▶ [Task to complete]: Starting at the first line of the listing below and ending at the line with "revert cur n.", copy each line exactly.

▶ [Data provided]:

Lemma X18_upload_then_retrieve_all_witness :
  Permutation (ingest (toy "No") "a b" []) (ingest (toy "No") "a b" [])
  /\ Z.of_nat (List.length (split_into_chunks "a b" 500)) <= 5
  /\ Permutation
       (retrieve_relevant_chunks (toy "No") (ingest (toy "No") "a b" []) "q" 5)
       (split_into_chunks "a b" 500).
Proof.
  assert (Hp : Permutation (ingest (toy "No") "a b" [])
                           (ingest (toy "No") "a b" []))
    by apply Permutation_refl.
  assert (Hk : Z.of_nat (List.length (split_into_chunks "a b" 500)) <= 5)
    by (simpl; lia).
  split; [exact Hp|]. split; [exact Hk|].
  exact (X18_upload_then_retrieve_all (toy "No") "a b" _ "q" 5 Hp Hk).
Defined.

(** * Texts that fit in one chunk *)

Lemma total_nonneg (g : list string) : 0 <= total g.
Proof.
  induction g as [|w g IH]; simpl; [lia|]. pose proof (len_nonneg w). lia.
Qed.

(** When all the words fit after the open group, no group is closed. *)
Lemma pack_all_fit (max_length : Z) (ws cur : list string) (n : Z) :
  n = total cur -> total (cur ++ ws) - 1 <= max_length ->
  pack max_length cur n ws = [(cur ++ ws)%list].
Proof.
  revert cur n. induction ws as [|w ws IH]; intros cur n Hn Hle; simpl.
  - now rewrite app_nil_r.
  - rewrite total_app in Hle. simpl in Hle.
    pose proof (total_nonneg ws).
    destruct (n + Py.len w <=? max_length) eqn:E;
      [|apply Z.leb_gt in E; lia].
    rewrite IH.
    + now rewrite <- app_assoc.
    + rewrite total_app. simpl. lia.
    + rewrite <- app_assoc, total_app. simpl. lia.
Qed.

Lemma one_chunk_when_fits (text : string) (max_length : Z) :
  Py.split text <> [] ->
  Py.len (Py.join " " (Py.split text)) <= max_length ->
  split_into_chunks text max_length = [Py.join " " (Py.split text)].
Proof.
  intros Hne Hle. rewrite split_into_chunks_pack.
  destruct (Py.split text) as [|w ws]; [now elim Hne|].
  rewrite len_join in Hle by discriminate.
  now rewrite (pack_all_fit max_length (w :: ws) [] 0 eq_refl Hle).
Qed.

(** X19.  A text with at least one word whose words, joined with single
    spaces, are no longer than the limit is kept whole: the chunker returns
    that joined text as the only chunk. *)
Theorem X19_text_that_fits_is_one_chunk (text : string) (max_length : Z) :
  Py.split text <> [] ->
  Py.len (Py.join " " (Py.split text)) <= max_length ->
  split_into_chunks text max_length = [Py.join " " (Py.split text)].
Proof. apply one_chunk_when_fits. Qed.

Lemma X19_text_that_fits_is_one_chunk_witness :
  Py.split " a  b " <> []
  /\ Py.len (Py.join " " (Py.split " a  b ")) <= 3
  /\ split_into_chunks " a  b " 3 = ["a b"].
Proof.
  assert (H1 : Py.split " a  b " <> []) by discriminate.
  assert (H2 : Py.len (Py.join " " (Py.split " a  b ")) <= 3)
    by (simpl; unfold Py.len; simpl; lia).
  split; [exact H1|]. split; [exact H2|].
  exact (X19_text_that_fits_is_one_chunk " a  b " 3 H1 H2).
Defined.
(** * Production balancing engine of the Satisfactory tracker

    A shallow embedding of [models.py] (ResourceNode, Facility, Base) and of
    [production_graph.py] (ProductionGraph), followed by the properties of
    the aggregation, shortage-propagation and clock-speed code.

    Python [float] is IEEE binary64, which is Rocq's primitive [float]; the
    arithmetic below is therefore the arithmetic the interpreter performs.
    Rates and clock speeds are floats, as the annotations of the source say
    (an [int] such as 60, 250 or the default 0 of [dict.get] stands for the
    float of the same value).
    Python [dict]s keep insertion order and the engine iterates over them, so
    they are association lists with the update-in-place / append-at-the-end
    discipline of [dict.__setitem__].  Exceptions are an explicit result
    type. *)

From Stdlib Require Import ZArith QArith Qround List String Bool Lia.
From Stdlib Require Import Floats.
From Stdlib Require Import Permutation.
Import ListNotations.
Close Scope Q_scope.

(* Decimal literals such as 0.001 denote the nearest binary64, as in Python. *)
#[global] Set Warnings "-inexact-float".

(** ** Exceptions *)

Inductive exn : Set :=
| KeyError
| ZeroDivisionError
| InvalidOperation   (* decimal.InvalidOperation *)
| ValueError
| TypeError.

Inductive result (A : Type) : Type :=
| Ok (a : A)
| Raise (e : exn).

Arguments Ok {A} a.
Arguments Raise {A} e.

Definition bind {A B : Type} (m : result A) (k : A -> result B) : result B :=
  match m with
  | Ok a => k a
  | Raise e => Raise e
  end.

Notation "x <- m ;; k" := (bind m (fun x => k))
  (at level 61, m at next level, right associativity).
Notation "' pat <- m ;; k" := (bind m (fun x => match x with pat => k end))
  (at level 61, pat pattern, m at next level, right associativity).

(** A [for] loop whose body may raise: the state is threaded from left to
    right and the first exception aborts the loop. *)
Fixpoint for_each {A S : Type} (xs : list A) (body : S -> A -> result S)
    (s : S) : result S :=
  match xs with
  | [] => Ok s
  | x :: xs' => s' <- body s x ;; for_each xs' body s'
  end.

(** ** Floats: [str], [Decimal.quantize] and [float()] *)

Module PyFloat.

Local Open Scope Z_scope.

(** [b ^ k] as a rational, for any integer exponent. *)
Definition qpow (b : Z) (k : Z) : Q := Qpower (inject_Z b) k.

Definition round_half_even (q : Q) : Z :=
  let f := Qfloor q in
  match Qcompare (q - inject_Z f) (1 # 2) with
  | Lt => f
  | Gt => f + 1
  | Eq => if Z.even f then f else f + 1
  end.

(** [float(s)] for a decimal string of value [(-1)^neg * q], [0 <= q]:
    the nearest binary64, ties to even. *)
Definition of_Q (neg : bool) (q : Q) : float :=
  let n := Qnum q in
  let d := Zpos (Qden q) in
  if n <=? 0 then (if neg then neg_zero else zero)
  else
    let e0 := Z.max (Z.log2 n - Z.log2 d - 52) (-1074) in
    let e1 := if (Qfloor (q * qpow 2 (- e0)) <? 2 ^ 52) && (-1074 <? e0)
              then e0 - 1 else e0 in
    match round_half_even (q * qpow 2 (- e1)) with
    | Zpos p => SF2Prim (S754_finite neg p e1)
    | _ => if neg then neg_zero else zero
    end.

(** [floor (log10 q)] for [0 < q]. *)
Definition ilog10 (q : Q) : Z :=
  let est := ((Z.log2 (Qnum q) - Z.log2 (Zpos (Qden q))) * 30103) / 100000 in
  let ge k := Qle_bool (qpow 10 k) q in
  if ge (est + 2) then est + 2
  else if ge (est + 1) then est + 1
  else if ge est then est
  else if ge (est - 1) then est - 1
  else est - 2.

(** [repr] of a finite non-zero float of magnitude [q]: the decimal
    [c * 10^s] with the fewest significant digits that reads back as the
    same float, the closest one to [q] when there are two. *)
Fixpoint shortest (fuel : nat) (x : float) (q : Q) (k p : Z) : Z * Z :=
  let s := k - p + 1 in
  let scaled := (q * qpow 10 (- s))%Q in
  let cl := Qfloor scaled in
  let cu := cl + 1 in
  let reads_back c := (of_Q false (inject_Z c * qpow 10 s) =? x)%float in
  let nearest := round_half_even scaled in
  match fuel with
  | O => (nearest, s)
  | S fuel' =>
      match reads_back cl, reads_back cu with
      | true, true => (nearest, s)
      | true, false => (cl, s)
      | false, true => (cu, s)
      | false, false => shortest fuel' x q k (p + 1)
      end
  end.

Definition repr_decimal (x : float) (m : positive) (e : Z) : Q :=
  let q := (inject_Z (Zpos m) * qpow 2 e)%Q in
  let '(c, s) := shortest 16 (abs x) q (ilog10 q) 1 in
  (inject_Z c * qpow 10 s)%Q.

(** Python's [/] on floats. *)
Definition truediv (x y : float) : result float :=
  if (y =? 0)%float then Raise ZeroDivisionError else Ok (x / y)%float.

End PyFloat.

(** [ProductionGraph.round_float]:
    [float(Decimal(str(value)).quantize(Decimal('0.00..0'), ROUND_HALF_UP))]
    under the default decimal context (28 digits, InvalidOperation trapped). *)
Definition round_float (value : float) (decimal_places : nat) : result float :=
  let dp := Z.of_nat decimal_places in
  match Prim2SF value with
  | S754_nan => Ok nan
  | S754_infinity _ => Raise InvalidOperation
  | S754_zero s => Ok (if s then neg_zero else zero)
  | S754_finite s m e =>
      let d := PyFloat.repr_decimal value m e in
      if Qle_bool (PyFloat.qpow 10 (28 - dp)) d then Raise InvalidOperation
      else
        let n := Qfloor (d * PyFloat.qpow 10 dp + (1 # 2)) in
        if (10 ^ 28 <=? n)%Z then Raise InvalidOperation
        else Ok (PyFloat.of_Q s (inject_Z n * PyFloat.qpow 10 (- dp)))
  end.
(** * Interview scheduler tools: a shallow embedding and its properties

    The mock tools of [interview_scheduler_agent/agent.py] and the SQL tool of
    [interview_scheduler_agent/sql_agent.py] are embedded as functions in a
    small console monad: every tool prints to standard output, reads the
    simulated outcome from standard input with [input("> ")], derives a status
    by keyword search in the lowercased text and returns a dictionary. *)

From Stdlib Require Import String Ascii DecimalString.
From Stdlib Require Import List NArith ZArith Bool Lia.
Import ListNotations.

Set Warnings "-register-all".
Local Open Scope N_scope.

(** ** Python strings *)

(** A Python [str] is a sequence of Unicode code points. *)
Definition codepoint := N.
Definition str := list codepoint.

(** An ASCII literal of the source, as a [str]. *)
Definition py (s : string) : str := map N_of_ascii (list_ascii_of_string s).

Fixpoint str_eqb (a b : str) : bool :=
  match a, b with
  | [], [] => true
  | x :: a', y :: b' => (x =? y) && str_eqb a' b'
  | _, _ => false
  end.

(** [s.startswith(prefix)] *)
Fixpoint startswith (s prefix : str) : bool :=
  match prefix, s with
  | [], _ => true
  | p :: prefix', c :: s' => (c =? p) && startswith s' prefix'
  | _ :: _, [] => false
  end.

(** [needle in hay], for two strings: substring search. *)
Fixpoint str_in (needle hay : str) : bool :=
  startswith hay needle ||
  match hay with
  | [] => false
  | _ :: hay' => str_in needle hay'
  end.

(** The relation that [str_in] decides. *)
Definition Substring (needle hay : str) : Prop :=
  exists pre post, hay = pre ++ needle ++ post.

(** [str(n)] for an integer. *)
Definition str_of_int (z : Z) : str := py (NilZero.string_of_int (Z.to_int z)).

(** ** Values, dictionaries, dates *)

(** The Python values that the tools store in their result dictionaries or
    obtain from [json.loads]. *)
Inductive pyval :=
| PNone
| PBool (b : bool)
| PInt (z : Z)
| PFloat (repr : str)
| PStr (s : str)
| PList (l : list pyval)
| PDict (d : list (str * pyval)).

(** A dictionary literal with string keys, in insertion order. *)
Definition dict := list (str * pyval).

Fixpoint dict_get (k : str) (d : dict) : option pyval :=
  match d with
  | [] => None
  | (k', v) :: d' => if str_eqb k k' then Some v else dict_get k d'
  end.

Record datetime := {
  year : N; month : N; day : N;
  hour : N; minute : N; second : N; microsecond : N
}.

(** The exceptions that can occur inside the tools. *)
Inductive exn :=
| EOFError
| ValueError (msg : str)
| TypeError (msg : str)
| OtherError (msg : str).

(** [str(e)] *)
Definition str_of_exn (e : exn) : str :=
  match e with
  | EOFError => py "EOF when reading a line"
  | ValueError m | TypeError m | OtherError m => m
  end.

(** What [json.loads] does on a string: a value, [json.JSONDecodeError], or
    another exception (such as [RecursionError]). *)
Inductive loads_result :=
| Loaded (v : pyval)
| JSONDecodeError
| LoadsRaised (e : exn).

(** ** The Python runtime

    The parts of the interpreter and its standard library that the tools call
    and that are tables or parsers of their own: the Unicode case and
    whitespace tables outside ASCII, the date formatters, [str.isdigit],
    [int] and [json.loads].  On ASCII the string functions are defined below,
    for every runtime. *)
Record Runtime := {
  (** full lowercase mapping of a code point above 127; it sees the text
      before and after it (the final-sigma rule) *)
  lower_full : str -> codepoint -> str -> str;
  (** [str.isspace] on a code point above 127 *)
  isspace_full : codepoint -> bool;
  (** [d.strftime(fmt)] *)
  strftime : datetime -> str -> str;
  (** [d.isoformat()] *)
  isoformat : datetime -> str;
  (** [s.isdigit()] *)
  isdigit : str -> bool;
  (** [int(s)]: the integer, or the exception it raises *)
  int_of_str : str -> Z + exn;
  (** [json.loads(s)] *)
  json_loads : str -> loads_result
}.

(** ** The console: standard input and output, and the clock *)

Record world := {
  stdin : list str;          (* the lines not read yet *)
  stdout : list str;         (* what was written, oldest first *)
  clock : nat -> datetime;   (* the n-th reading of the system clock *)
  ticks : nat                (* the number of readings so far *)
}.

Inductive result (A : Type) :=
| Ok (a : A)
| Raise (e : exn).
Arguments Ok {A} a.
Arguments Raise {A} e.

Definition IO (A : Type) : Type := world -> result A * world.

Definition ret {A} (a : A) : IO A := fun w => (Ok a, w).

Definition bind {A B} (m : IO A) (k : A -> IO B) : IO B :=
  fun w =>
    match m w with
    | (Ok a, w') => k a w'
    | (Raise e, w') => (Raise e, w')
    end.

Declare Scope io_scope.
Delimit Scope io_scope with io.
Notation "x <- m ;; k" := (bind m (fun x => k))
  (at level 61, m at next level, right associativity) : io_scope.
Notation "m ;; k" := (bind m (fun _ => k))
  (at level 61, right associativity) : io_scope.
Local Open Scope io_scope.

Definition write (s : str) : IO unit :=
  fun w => (Ok tt, {| stdin := stdin w; stdout := stdout w ++ [s];
                      clock := clock w; ticks := ticks w |}).

(** [print(s)] *)
Definition print (s : str) : IO unit := write (s ++ [10]).

(** [input(prompt)]: writes the prompt, then reads one line; [EOFError] when
    standard input is exhausted. *)
Definition input (prompt : str) : IO str :=
  write prompt ;;
  fun w =>
    match stdin w with
    | [] => (Raise EOFError, w)
    | line :: rest =>
        (Ok line, {| stdin := rest; stdout := stdout w;
                     clock := clock w; ticks := ticks w |})
    end.

(** [datetime.datetime.now()] *)
Definition datetime_now : IO datetime :=
  fun w => (Ok (clock w (ticks w)),
            {| stdin := stdin w; stdout := stdout w;
               clock := clock w; ticks := S (ticks w) |}).

(** [try: body except Exception as e: handler(e)] *)
Definition try_except {A} (body : IO A) (handler : exn -> IO A) : IO A :=
  fun w =>
    match body w with
    | (Ok a, w') => (Ok a, w')
    | (Raise e, w') => handler e w'
    end.

Definition raise {A} (e : exn) : IO A := fun w => (Raise e, w).

(** [if c: m] with no else branch *)
Definition when (c : bool) (m : IO unit) : IO unit := if c then m else ret tt.

Section Tools.

Variable rt : Runtime.

(** ** String methods that depend on the Unicode tables *)

Definition ascii_lower (c : codepoint) : codepoint :=
  if (65 <=? c) && (c <=? 90) then c + 32 else c.

Definition lower_char (before : str) (c : codepoint) (after : str) : str :=
  if c <? 128 then [ascii_lower c] else lower_full rt before c after.

Fixpoint lower_from (before s : str) : str :=
  match s with
  | [] => []
  | c :: rest => lower_char before c rest ++ lower_from (before ++ [c]) rest
  end.

(** [s.lower()] *)
Definition lower (s : str) : str := lower_from [] s.

(** [c.isspace()] for one code point *)
Definition isspace (c : codepoint) : bool :=
  if c <? 128
  then ((9 <=? c) && (c <=? 13)) || ((28 <=? c) && (c <=? 31)) || (c =? 32)
  else isspace_full rt c.

Fixpoint lstrip (s : str) : str :=
  match s with
  | [] => []
  | c :: rest => if isspace c then lstrip rest else s
  end.

Definition rstrip (s : str) : str := rev (lstrip (rev s)).

(** [s.strip()] *)
Definition strip (s : str) : str := rstrip (lstrip s).

(** Truth value of a string: non-empty. *)
Definition truthy (s : str) : bool :=
  match s with [] => false | _ :: _ => true end.

(** ** agent.py *)

Definition call_contact (contact_name phone_number purpose : str) : IO dict :=
  let role :=
    if str_in (py "interviewer") (lower purpose) then py "Interviewer"
    else if str_in (py "candidate") (lower purpose) then py "Candidate"
    else if str_in (py "hr") (lower purpose)
            || str_in (py "recruiter") (lower purpose) then py "HR/Recruiter"
    else py "Contact" in
  print ([10; 0x1F4DE] ++ py " Simulating call to " ++ contact_name
           ++ py " (" ++ role ++ py ")") ;;
  print (py "Phone: " ++ phone_number) ;;
  print (py "Purpose: " ++ purpose) ;;
  print ([10] ++ py "Please describe the call outcome with " ++ role ++ py ":") ;;
  outcome <- input (py "> ") ;;
  let success :=
    negb (str_in (py "no answer") (lower outcome))
    && negb (str_in (py "failed") (lower outcome)) in
  let result := [
    (py "status", PStr (if success then py "success" else py "no_answer"));
    (py "contact_name", PStr contact_name);
    (py "contact_role", PStr role);
    (py "phone_number", PStr phone_number);
    (py "discussion_summary", PStr outcome);
    (py "duration_minutes", PInt (if success then 5 else 0));
    (py "next_steps", PStr (if negb success then py "Follow up via email"
                            else py "Proceed with scheduling"))
  ] in
  print ([10; 0x1F4DE] ++ py " Call Result with " ++ role ++ py ": " ++ outcome) ;;
  ret result.

(** [schedule_calendar]; the defaults [duration_minutes=60] and
    [interview_type="technical"] are filled in by the caller. *)
Definition schedule_calendar (candidate_name date time : str)
    (duration_minutes : Z) (interview_type : str) : IO dict :=
  print ([10; 0x1F4C5] ++ py " Attempting to schedule: " ++ interview_type
           ++ py " interview") ;;
  print (py "For: " ++ candidate_name) ;;
  print (py "Date: " ++ date ++ py " at " ++ time ++ py " ("
           ++ str_of_int duration_minutes ++ py " minutes)") ;;
  print ([10] ++ py "Enter scheduling result (e.g., confirmed, conflict, alternative time, etc.):") ;;
  outcome <- input (py "> ") ;;
  let success :=
    negb (str_in (py "conflict") (lower outcome))
    && negb (str_in (py "fail") (lower outcome)) in
  t <- datetime_now ;;
  let result := [
    (py "status", PStr (if success then py "success" else py "conflict"));
    (py "candidate_name", PStr candidate_name);
    (py "scheduled_date", PStr date);
    (py "scheduled_time", PStr time);
    (py "duration_minutes", PInt duration_minutes);
    (py "interview_type", PStr interview_type);
    (py "confirmation", PStr outcome);
    (py "meeting_id", PStr (py "INT_" ++ strftime rt t (py "%Y%m%d%H%M")))
  ] in
  print ([10; 0x1F4C5] ++ py " Scheduling Result: " ++ outcome) ;;
  ret result.

(** [any(word in message_type.lower() or word in subject.lower()
         for word in words)] *)
Definition any_word_in (words : list str) (message_type subject : str) : bool :=
  existsb (fun word => str_in word (lower message_type)
                       || str_in word (lower subject)) words.

(** [send_email]; the default [additional_details=""] is filled in by the
    caller. *)
Definition send_email (recipient_email subject message_type additional_details : str)
    : IO dict :=
  let role :=
    if any_word_in [py "interviewer"; py "interview availability"]
         message_type subject then py "Interviewer"
    else if any_word_in [py "candidate"; py "applicant"]
         message_type subject then py "Candidate"
    else if any_word_in [py "hr"; py "recruiter"; py "recruitment"]
         message_type subject then py "HR/Recruiter"
    else py "Recipient" in
  print ([10; 0x1F4E7] ++ py " Sending " ++ message_type ++ py " email") ;;
  print (py "To: " ++ recipient_email ++ py " (" ++ role ++ py ")") ;;
  print (py "Subject: " ++ subject) ;;
  print (py "Additional Details: " ++ additional_details) ;;
  print ([10] ++ py "Enter email sending result:") ;;
  outcome <- input (py "> ") ;;
  let delivered :=
    negb (str_in (py "fail") (lower outcome))
    && negb (str_in (py "error") (lower outcome)) in
  reply <-
    (if delivered then
       print ([10; 0x1F4E8] ++ py " Simulate " ++ role
                ++ py "'s response to this email:") ;;
       print (py "(Enter their reply or press Enter for no response)") ;;
       email_response <- input (py "> ") ;;
       if truthy (strip email_response) then
         print ([10] ++ py "How long did " ++ role
                  ++ py " take to respond? (e.g., '5 minutes', '2 hours', etc.)") ;;
         response_time <- input (py "> ") ;;
         ret (email_response, response_time)
       else
         ret (py "No response received", py "N/A")
     else
       ret (py "Email not delivered", py "N/A")) ;;
  let '(email_response, response_time) := reply in
  t <- datetime_now ;;
  let result := [
    (py "status", PStr (if negb (str_in (py "fail") (lower outcome))
                           && negb (str_in (py "error") (lower outcome))
                        then py "success" else py "failed"));
    (py "recipient_email", PStr recipient_email);
    (py "recipient_role", PStr role);
    (py "subject", PStr subject);
    (py "message_type", PStr message_type);
    (py "delivery_confirmation", PStr outcome);
    (py "recipient_response", PStr email_response);
    (py "response_time", PStr response_time);
    (py "sent_at", PStr (isoformat rt t))
  ] in
  print ([10; 0x1F4E7] ++ py " Email Result to " ++ role ++ py ": " ++ outcome) ;;
  when (match dict_get (py "status") result with
        | Some (PStr s) => str_eqb s (py "success")
        | _ => false
        end)
    (print ([0x1F4E8] ++ py " " ++ role ++ py "'s Response: " ++ email_response) ;;
     when (negb (str_eqb response_time (py "N/A")))
       (print ([0x23F1; 0xFE0F] ++ py " Response Time: " ++ response_time))) ;;
  ret result.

▶ [Task output]:
Lemma X18_upload_then_retrieve_all_witness :
  Permutation (ingest (toy "No") "a b" []) (ingest (toy "No") "a b" [])
  /\ Z.of_nat (List.length (split_into_chunks "a b" 500)) <= 5
  /\ Permutation
       (retrieve_relevant_chunks (toy "No") (ingest (toy "No") "a b" []) "q" 5)
       (split_into_chunks "a b" 500).
Proof.
  assert (Hp : Permutation (ingest (toy "No") "a b" [])
                           (ingest (toy "No") "a b" []))
    by apply Permutation_refl.
  assert (Hk : Z.of_nat (List.length (split_into_chunks "a b" 500)) <= 5)
    by (simpl; lia).
  split; [exact Hp|]. split; [exact Hk|].
  exact (X18_upload_then_retrieve_all (toy "No") "a b" _ "q" 5 Hp Hk).
Defined.

(** * Texts that fit in one chunk *)

Lemma total_nonneg (g : list string) : 0 <= total g.
Proof.
  induction g as [|w g IH]; simpl; [lia|]. pose proof (len_nonneg w). lia.
Qed.

(** When all the words fit after the open group, no group is closed. *)
Lemma pack_all_fit (max_length : Z) (ws cur : list string) (n : Z) :
  n = total cur -> total (cur ++ ws) - 1 <= max_length ->
  pack max_length cur n ws = [(cur ++ ws)%list].
Proof.
  revert cur n. induction ws as [|w ws IH]; intros cur n Hn Hle; simpl.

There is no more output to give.